The answer should consist of all the entries, repeated word for word.

Start of INPUT RECORDS

(** X7.  The session rides out transient failures of GET and POST alike:
    when the endpoint answers 503 to the first j transmissions, j at most 3,
    and then succeeds, the caller gets the successful response after j + 1
    transmissions and never sees the failures; from four failures on the
    session gives up after the fourth transmission. *)
Theorem transient_failures_are_ridden_out (method : string) (good : response) (j : nat) :
  str_upper method = "GET" \/ str_upper method = "POST" ->
  (200 <= status_code good < 300)%Z ->
  ((j <= 3)%nat ->
   session_request method (Extra.flaky j good) = (S j, Delivered good)
   /\ session_call method (Extra.flaky j good) = Success (body good))
  /\ ((4 <= j)%nat ->
      session_request method (Extra.flaky j good) = (4%nat, MaxRetryError)
      /\ session_call method (Extra.flaky j good) = RequestFailed).
Proof.
  intros Hmethod Hok.
  apply retryable_methods in Hmethod.
  split.
  - intros Hj.
    assert (Hsend : session_request method (Extra.flaky j good) = (S j, Delivered good)).
    { unfold session_request.
      rewrite (urlopen_skip retry_strategy method (Extra.flaky j good) Hmethod j);
        [| simpl; lia |].
      - assert (Hat : Extra.flaky j good (0 + j)%nat = good).
        { unfold Extra.flaky. destruct (Nat.ltb_spec (0 + j) j); [lia | reflexivity]. }
        rewrite urlopen_deliver; rewrite Hat; [reflexivity|].
        apply success_not_retried, Hok.
      - intros n Hn. unfold Extra.flaky.
        destruct (Nat.ltb_spec n j); [reflexivity | lia]. }
    split; [exact Hsend|].
    unfold session_call. rewrite Hsend. simpl.
    destruct (Z.leb_spec 400 (status_code good)); [lia | reflexivity].
  - intros Hj.
    assert (Hsend : session_request method (Extra.flaky j good) = (4%nat, MaxRetryError)).
    { unfold session_request.
      rewrite (urlopen_skip retry_strategy method (Extra.flaky j good) Hmethod 3);
        [| simpl; lia |].
      - simpl. unfold is_retry. rewrite Hmethod.
        unfold Extra.flaky. destruct (Nat.ltb_spec 3 j); [reflexivity | lia].
      - intros n Hn. unfold Extra.flaky.
        destruct (Nat.ltb_spec n j); [reflexivity | lia]. }
    split; [exact Hsend|].
    unfold session_call. rewrite Hsend. reflexivity.
Qed.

End of INPUT RECORDS

**OUTPUT OF THE TASK**.
(** X7.  The session rides out transient failures of GET and POST alike:
    when the endpoint answers 503 to the first j transmissions, j at most 3,
    and then succeeds, the caller gets the successful response after j + 1
    transmissions and never sees the failures; from four failures on the
    session gives up after the fourth transmission. *)
Theorem transient_failures_are_ridden_out (method : string) (good : response) (j : nat) :
  str_upper method = "GET" \/ str_upper method = "POST" ->
  (200 <= status_code good < 300)%Z ->
  ((j <= 3)%nat ->
   session_request method (Extra.flaky j good) = (S j, Delivered good)
   /\ session_call method (Extra.flaky j good) = Success (body good))
  /\ ((4 <= j)%nat ->
      session_request method (Extra.flaky j good) = (4%nat, MaxRetryError)
      /\ session_call method (Extra.flaky j good) = RequestFailed).
Proof.
  intros Hmethod Hok.
  apply retryable_methods in Hmethod.
  split.
  - intros Hj.
    assert (Hsend : session_request method (Extra.flaky j good) = (S j, Delivered good)).
    { unfold session_request.
      rewrite (urlopen_skip retry_strategy method (Extra.flaky j good) Hmethod j);
        [| simpl; lia |].
      - assert (Hat : Extra.flaky j good (0 + j)%nat = good).
        { unfold Extra.flaky. destruct (Nat.ltb_spec (0 + j) j); [lia | reflexivity]. }
        rewrite urlopen_deliver; rewrite Hat; [reflexivity|].
        apply success_not_retried, Hok.
      - intros n Hn. unfold Extra.flaky.
        destruct (Nat.ltb_spec n j); [reflexivity | lia]. }
    split; [exact Hsend|].
    unfold session_call. rewrite Hsend. simpl.
    destruct (Z.leb_spec 400 (status_code good)); [lia | reflexivity].
  - intros Hj.
    assert (Hsend : session_request method (Extra.flaky j good) = (4%nat, MaxRetryError)).
    { unfold session_request.
      rewrite (urlopen_skip retry_strategy method (Extra.flaky j good) Hmethod 3);
        [| simpl; lia |].
      - simpl. unfold is_retry. rewrite Hmethod.
        unfold Extra.flaky. destruct (Nat.ltb_spec 3 j); [reflexivity | lia].
      - intros n Hn. unfold Extra.flaky.
        destruct (Nat.ltb_spec n j); [reflexivity | lia]. }
    split; [exact Hsend|].
    unfold session_call. rewrite Hsend. reflexivity.
Qed.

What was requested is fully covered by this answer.